I wish, most of all, to have had a tangibly physical notebook to write all this in. instead I use the 'note' function of my smartphone, smoke a cigarette. busy on forward, it's Pandora.
one of those acid-high coffee overbouts, feeling the brain compress inside the skull. for an hour. for a few.
some man in tattered-all's gets angry when I state I have no quarter. like I'm lying when I say it, and must be lying because my pants aren't worn like his. bus and car alike ghost past, the monastic rise of the local music conservatory pokes at the skyline, straight at the overcast.

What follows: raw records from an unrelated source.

Lemma string_loop_result (q : TextQueue.t) :
  forall buffer start_found is_escaped,
    (exists s q', string_loop buffer start_found is_escaped q
                  = (Ok (VStr s), q'))
    \/ string_loop buffer start_found is_escaped q
       = (Raise (Exception missing_quote), []).
Proof.
  induction q as [|c q IH]; intros buffer sf e; cbn [string_loop];
    [now right|].
  destruct (sf && negb e && is_quote c)%bool.
  - left. rewrite buffer_chars_eq. now do 2 eexists.
  - destruct (sf && negb (invalid_chars c))%bool; [apply IH|].
    destruct (is_quote c); apply IH.
Qed.

Lemma parse_number_result (q : TextQueue.t) (v : value) (q' : TextQueue.t) :
  parse_number q = (Ok v, q') ->
  (exists n, v = VInt n) \/ (exists x, v = VFloat x).
Proof.
  unfold parse_number. destruct (number_loop [] q) as [b r].
  rewrite number_of_buffer_eq. intros [= E _]. revert E.
  destruct (forallb digit_or_space b).
  - destruct (Num.py_int _); [|discriminate].
    intros [= <-]. left. now eexists.
  - unfold parse_float.
    repeat match goal with
           | |- context [if ?c then _ else _] => destruct c
           end; try discriminate.
    destruct (Num.py_float _); [|discriminate].
    intros [= <-]. right. now eexists.
Qed.

Lemma parse_object_loop_result (fuel : nat) :
  forall nodes start_found q v q',
    parse_object_loop fuel nodes start_found q = (Ok v, q') ->
    exists o, v = VObject o.
Proof.
  induction fuel as [|fuel IH]; intros nodes sf q v q'; [discriminate|].
  assert (Hk : forall sf' q0,
             (w <- parse_value_fuel fuel ;;
              append_node nodes w (fun nodes' =>
                parse_object_loop fuel nodes' sf')) q0 = (Ok v, q') ->
             exists o, v = VObject o).
  { intros sf' q0. unfold bind.
    destruct (parse_value_fuel fuel q0) as [[w|e|] q1]; try discriminate.
    destruct w; cbn [append_node]; try discriminate. apply IH. }
  destruct q as [|c q].
  - rewrite parse_object_loop_nil. discriminate.
  - rewrite parse_object_loop_cons.
    destruct (Ascii.eqb c "{").
    + destruct (negb _); [discriminate|apply Hk].
    + destruct (Ascii.eqb c "}"); [intros [= <- _]; now eexists|].
      destruct (sf && negb (Ascii.eqb c " "))%bool; [|apply IH].
      destruct (negb _); [discriminate|apply Hk].
Qed.

(** X10: the value [parse_value] returns is of the kind the classifier
    announced: a [str] for a string, an [int] or a [float] for a number, a
    [BONNode] for a node, a [BONObject] for an object and, for a list, a
    list or [None]; when the classifier finds no kind, [parse_value]
    raises KeyError and leaves the queue as it is. *)
Theorem parse_value_kind (q : TextQueue.t) :
  match fst (determine_type q) with
  | Ok string_t =>
      forall v q', parse_value q = (Ok v, q') -> exists s, v = VStr s
  | Ok number =>
      forall v q', parse_value q = (Ok v, q') ->
                   (exists n, v = VInt n) \/ (exists x, v = VFloat x)
  | Ok bon_node =>
      forall v q', parse_value q = (Ok v, q') -> exists n, v = VNode n
  | Ok bon_object =>
      forall v q', parse_value q = (Ok v, q') -> exists o, v = VObject o
  | Ok bon_list =>
      forall v q', parse_value q = (Ok v, q') ->
                   (exists items, v = VList items) \/ (v = VNone /\ q' = [])
  | _ => parse_value q = (Raise KeyError, q)
  end.
Proof.
  rewrite determine_type_classify. cbn [fst].
  unfold parse_value, fuel_for. rewrite Nat.add_succ_r, parse_value_fuel_S.
  destruct (classify false false q); try intros v q' E.
  - unfold parse_string in E.
    destruct (string_loop_result q [] false false) as [(s & r & H)|H];
      rewrite H in E; [|discriminate].
    injection E as <- _. now eexists.
  - now apply parse_number_result in E.
  - now apply parse_object_loop_result in E.
  - now apply parse_list_loop_result in E.
  - apply (f_equal fst) in E. now apply parse_node_loop_node in E.
  - reflexivity.
Qed.

(** The text [4f] is a number and parses to a float. *)
Lemma parse_value_kind_witness :
  parse_value (Str.chars "4f") = (Ok (VFloat (FFinite false 4)), [])
  /\ ((exists n, VFloat (FFinite false 4) = VInt n)
      \/ (exists x, VFloat (FFinite false 4) = VFloat x)).
Proof.
  split; [vm_compute; reflexivity|].
  exact (parse_value_kind (Str.chars "4f") (VFloat (FFinite false 4)) []
           eq_refl).
Defined.

Lemma classify_spaces_bracket (n : nat) (is_escaped alpha_found : bool) :
  classify is_escaped alpha_found (repeat " "%char n ++ ["]"%char]) = invalid.
Proof.
  revert is_escaped. induction n as [|n IH]; intros e.
  - now destruct e.
  - cbn [repeat app classify]. destruct e; cbn; apply IH.
Qed.

(** X11: an empty pair of brackets is not read as an empty list.  The turn
    that takes the opening bracket asks [parse_value] for an element; on
    spaces and the closing bracket the classifier finds no kind, and the
    call ends in KeyError with the closing bracket still in the queue. *)
Theorem parse_list_empty_brackets (n : nat) :
  parse_list ("["%char :: repeat " "%char n ++ ["]"%char])
  = (Raise KeyError, repeat " "%char n ++ ["]"%char])
  /\ parse_value ("["%char :: repeat " "%char n ++ ["]"%char])
     = (Raise KeyError, repeat " "%char n ++ ["]"%char]).
Proof.
  assert (H : forall fuel,
             parse_list_loop (S (S fuel)) [] false
               ("["%char :: repeat " "%char n ++ ["]"%char])
             = (Raise KeyError, repeat " "%char n ++ ["]"%char])).
  { intros fuel. rewrite parse_list_loop_cons. cbn -[parse_value_fuel repeat].
    unfold bind. rewrite parse_value_fuel_S.
    now rewrite classify_spaces_bracket. }
  split.
  - unfold parse_list, fuel_for. rewrite Nat.add_succ_r.
    rewrite (Nat.add_succ_r _ 2). apply H.
  - unfold parse_value, fuel_for. rewrite Nat.add_succ_r.
    rewrite parse_value_fuel_S. cbn [classify negb opening_map].
    change (Ascii.eqb "[" "{") with false.
    change (Ascii.eqb "[" "[") with true. cbv iota.
    rewrite Nat.add_succ_r, (Nat.add_succ_r _ 1). apply H.
Qed.

End Routines.

(* ================================================================= *)
(** ** Strings, continued *)

Section StringOutcomes.
Import BONParser.

(** X12: [parse_string] has two outcomes only: it returns a [str], or it
    raises the exception about the missing quote, and then it has consumed
    the whole queue. *)
Theorem parse_string_outcomes (q : TextQueue.t) :
  (exists s q', parse_string q = (Ok (VStr s), q'))
  \/ parse_string q = (Raise (Exception missing_quote), []).
Proof. apply string_loop_result. Qed.

Lemma string_loop_no_quote (q : TextQueue.t) :
  forall buffer is_escaped,
    forallb (fun c => negb (is_quote c)) q = true ->
    string_loop buffer false is_escaped q
    = (Raise (Exception missing_quote), []).
Proof.
  induction q as [|c q IH]; intros buffer e H; [reflexivity|].
  cbn [forallb] in H. apply andb_true_iff in H as [Hc H].
  apply negb_true_iff in Hc. cbn [string_loop andb]. rewrite Hc.
  now apply IH.
Qed.

Lemma string_loop_open_body (body : list piece) :
  forall buffer,
    forallb well_formed_piece body = true ->
    string_loop buffer true false (flat_map written body)
    = (Raise (Exception missing_quote), []).
Proof.
  induction body as [|p body IH]; intros buffer H; [reflexivity|].
  cbn [forallb] in H. apply andb_true_iff in H as [Hp H].
  cbn [flat_map].
  destruct p as [c|c]; cbn [written app string_loop andb negb].
  - cbn [well_formed_piece] in Hp. apply andb_true_iff in Hp as [Hq Hb].
    apply negb_true_iff in Hq, Hb. rewrite Hq.
    unfold next_escaped. rewrite Hb. cbn [negb orb andb].
    destruct (invalid_chars c); cbn [negb]; now apply IH.
  - change (is_quote Char.backslash) with false.
    change (invalid_chars Char.backslash) with false.
    unfold next_escaped.
    change (Ascii.eqb Char.backslash Char.backslash) with true.
    cbn [negb orb andb]. rewrite andb_false_r.
    destruct (invalid_chars c) eqn:Hi; cbn [negb].
    + rewrite (invalid_not_quote _ Hi). now apply IH.
    + now apply IH.
Qed.

(** X13: an unterminated string.  On a text without any quote, and on a
    text whose opening quote is followed by plain and escaped characters
    only (an escaped quote does not close), [parse_string] raises the
    exception about the missing quote and leaves the queue empty. *)
Theorem parse_string_unterminated :
  (forall q,
      forallb (fun c => negb (is_quote c)) q = true ->
      parse_string q = (Raise (Exception missing_quote), []))
  /\ (forall pre open body,
         forallb (fun c => negb (is_quote c)) pre = true ->
         is_quote open = true ->
         forallb well_formed_piece body = true ->
         parse_string (pre ++ open :: flat_map written body)
         = (Raise (Exception missing_quote), [])).
Proof.
  split.
  - intros q H. now apply string_loop_no_quote.
  - intros pre open body Hpre Hopen Hbody. unfold parse_string.
    rewrite string_loop_open by assumption.
    now apply string_loop_open_body.
Qed.

(** A text without a quote; a string whose last quote is escaped. *)
Lemma parse_string_unterminated_witness :
  forallb (fun c => negb (is_quote c)) (Str.chars "abc") = true
  /\ parse_string (Str.chars "abc") = (Raise (Exception missing_quote), [])
  /\ forallb well_formed_piece [Plain "a"; Escaped Char.dquote] = true
  /\ parse_string (Char.dquote :: "a"%char :: Char.backslash
                   :: Char.dquote :: [])
     = (Raise (Exception missing_quote), []).
Proof.
  split; [reflexivity|]. split.
  { exact (proj1 parse_string_unterminated (Str.chars "abc") eq_refl). }
  split; [reflexivity|].
  exact (proj2 parse_string_unterminated [] Char.dquote
           [Plain "a"; Escaped Char.dquote] eq_refl eq_refl eq_refl).
Defined.

Lemma string_loop_clean (q : TextQueue.t) :
  forall buffer start_found is_escaped s q',
    forallb (fun c => negb (invalid_chars c)) buffer = true ->
    string_loop buffer start_found is_escaped q = (Ok (VStr s), q') ->
    forallb (fun c => negb (invalid_chars c)) (Str.chars s) = true.
Proof.
  induction q as [|c q IH]; intros buffer sf e s q' Hb; cbn [string_loop];
    [discriminate|].
  destruct (sf && negb e && is_quote c)%bool.
  - rewrite buffer_chars_eq. intros [= <- _].
    unfold Str.chars, Str.of_chars.
    now rewrite list_ascii_of_string_of_list_ascii.
  - destruct (sf && negb (invalid_chars c))%bool eqn:E.
    + apply IH. destruct (negb (Ascii.eqb c Char.backslash) || e)%bool;
        [|exact Hb].
      rewrite TextQueueFacts.push_snoc, forallb_app, Hb. cbn [forallb].
      apply andb_true_iff in E as [_ ->]. reflexivity.
    + destruct (is_quote c); now apply IH.
Qed.

(** X14: a string [parse_string] returns holds no tab and no newline. *)
Theorem parse_string_no_control (q q' : TextQueue.t) (s : string) :
  parse_string q = (Ok (VStr s), q') ->
  ~ In Char.tab (Str.chars s) /\ ~ In Char.newline (Str.chars s).
Proof.
  intros H. apply string_loop_clean in H; [|reflexivity].
  rewrite forallb_forall in H.
  split; intros Hc; apply H in Hc; discriminate.
Qed.

(** A string with an escaped tab inside. *)
Lemma parse_string_no_control_witness :
  parse_string (Char.dquote :: "a"%char :: Char.backslash :: Char.tab
                :: "b"%char :: Char.dquote :: [])
  = (Ok (VStr "ab"), [])
  /\ ~ In Char.tab (Str.chars "ab") /\ ~ In Char.newline (Str.chars "ab").
Proof.
  split; [reflexivity|].
  exact (parse_string_no_control
           (Char.dquote :: "a"%char :: Char.backslash :: Char.tab
            :: "b"%char :: Char.dquote :: []) [] "ab" eq_refl).
Defined.

End StringOutcomes.

(* ================================================================= *)
(** ** Numbers, continued *)

Section NumberBuffer.
Import BONParser.

Lemma number_loop_spec (q : TextQueue.t) :
  forall buffer,
    exists taken,
      number_loop buffer q = (buffer ++ taken, skipn (List.length taken) q)
      /\ firstn (List.length taken) q = taken
      /\ forallb number_char taken = true
      /\ match skipn (List.length taken) q with
         | [] => True
         | c :: _ => number_char c = false
         end.
Proof.
  induction q as [|c q IH]; intros buffer.
  - exists []. cbn. now rewrite app_nil_r.
  - cbn [number_loop]. fold (number_char c).
    destruct (number_char c) eqn:E.
    + destruct (IH (TextQueue.push c buffer)) as (t & H1 & H2 & H3 & H4).
      exists (c :: t). cbn [List.length skipn firstn forallb].
      rewrite H1, TextQueueFacts.push_snoc, <- app_assoc, H2, E, H3.
      now repeat split.
    + exists []. cbn. now rewrite app_nil_r.
Qed.

(** X15: [parse_number] takes from the front of the queue the longest run
    of digits, [.], [f], [e], [-] and spaces, and nothing else: the queue it
    leaves is the rest of the text, and that rest is empty or starts with a
    character of another sort. *)
Theorem parse_number_takes_longest_run (q : TextQueue.t) :
  q = number_buffer q ++ snd (parse_number q)
  /\ forallb number_char (number_buffer q) = true
  /\ match snd (parse_number q) with
     | [] => True
     | c :: _ => number_char c = false
     end.
Proof.
  unfold number_buffer, parse_number.
  destruct (number_loop_spec q []) as (t & H1 & H2 & H3 & H4).
  rewrite H1. cbn [fst snd app].
  split; [|split; assumption].
  rewrite <- H2 at 1. symmetry. apply firstn_skipn.
Qed.

Lemma strip_by_none (p : ascii -> bool) (l : list ascii) :
  forallb (fun c => negb (p c)) l = true -> Str.strip_by p l = l.
Proof.
  assert (H : forall l, forallb (fun c => negb (p c)) l = true ->
                        Str.lstrip_by p l = l).
  { intros [|c l']; [reflexivity|]. cbn [forallb Str.lstrip_by].
    intros E. apply andb_true_iff in E as [E _].
    apply negb_true_iff in E. now rewrite E. }
  intros E. unfold Str.strip_by, Str.rstrip_by.
  rewrite (H l E), H, rev_involutive; [reflexivity|].
  rewrite forallb_forall in *. intros c Hc. apply E. now apply in_rev.
Qed.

I toss "If on a winter's night" by Italo Calvino atop the third step of the church stairs leading to the church doors, the Seventh Day Adventist Church, Where we meet Jesus. I begin to write this poem, huddled atop my cellphone as if I were in silent debate with a lover, only sitting to make a point.
to the left is a McDonald's flying a McDonald's flag. A man with a thoughtless white ball-cap and a thoughtful tattoo walks past with a McDonald's dollar drink in his right hand, pointing his arms in opposite directions to illustrate the dimensions of something he wants. "See?" he says to the woman he walks with, her face scabbed over with acne scars.
my eyes are tunnel-visioned to the screen every time I follow a thought, or the glancing past of a passer-by like the woman with the black scarf, black hair, black sweater, grey pants, black shoes.
the orange 'don't walk' sign pulses 7 times, and then sticks, as if waiting for a high-five.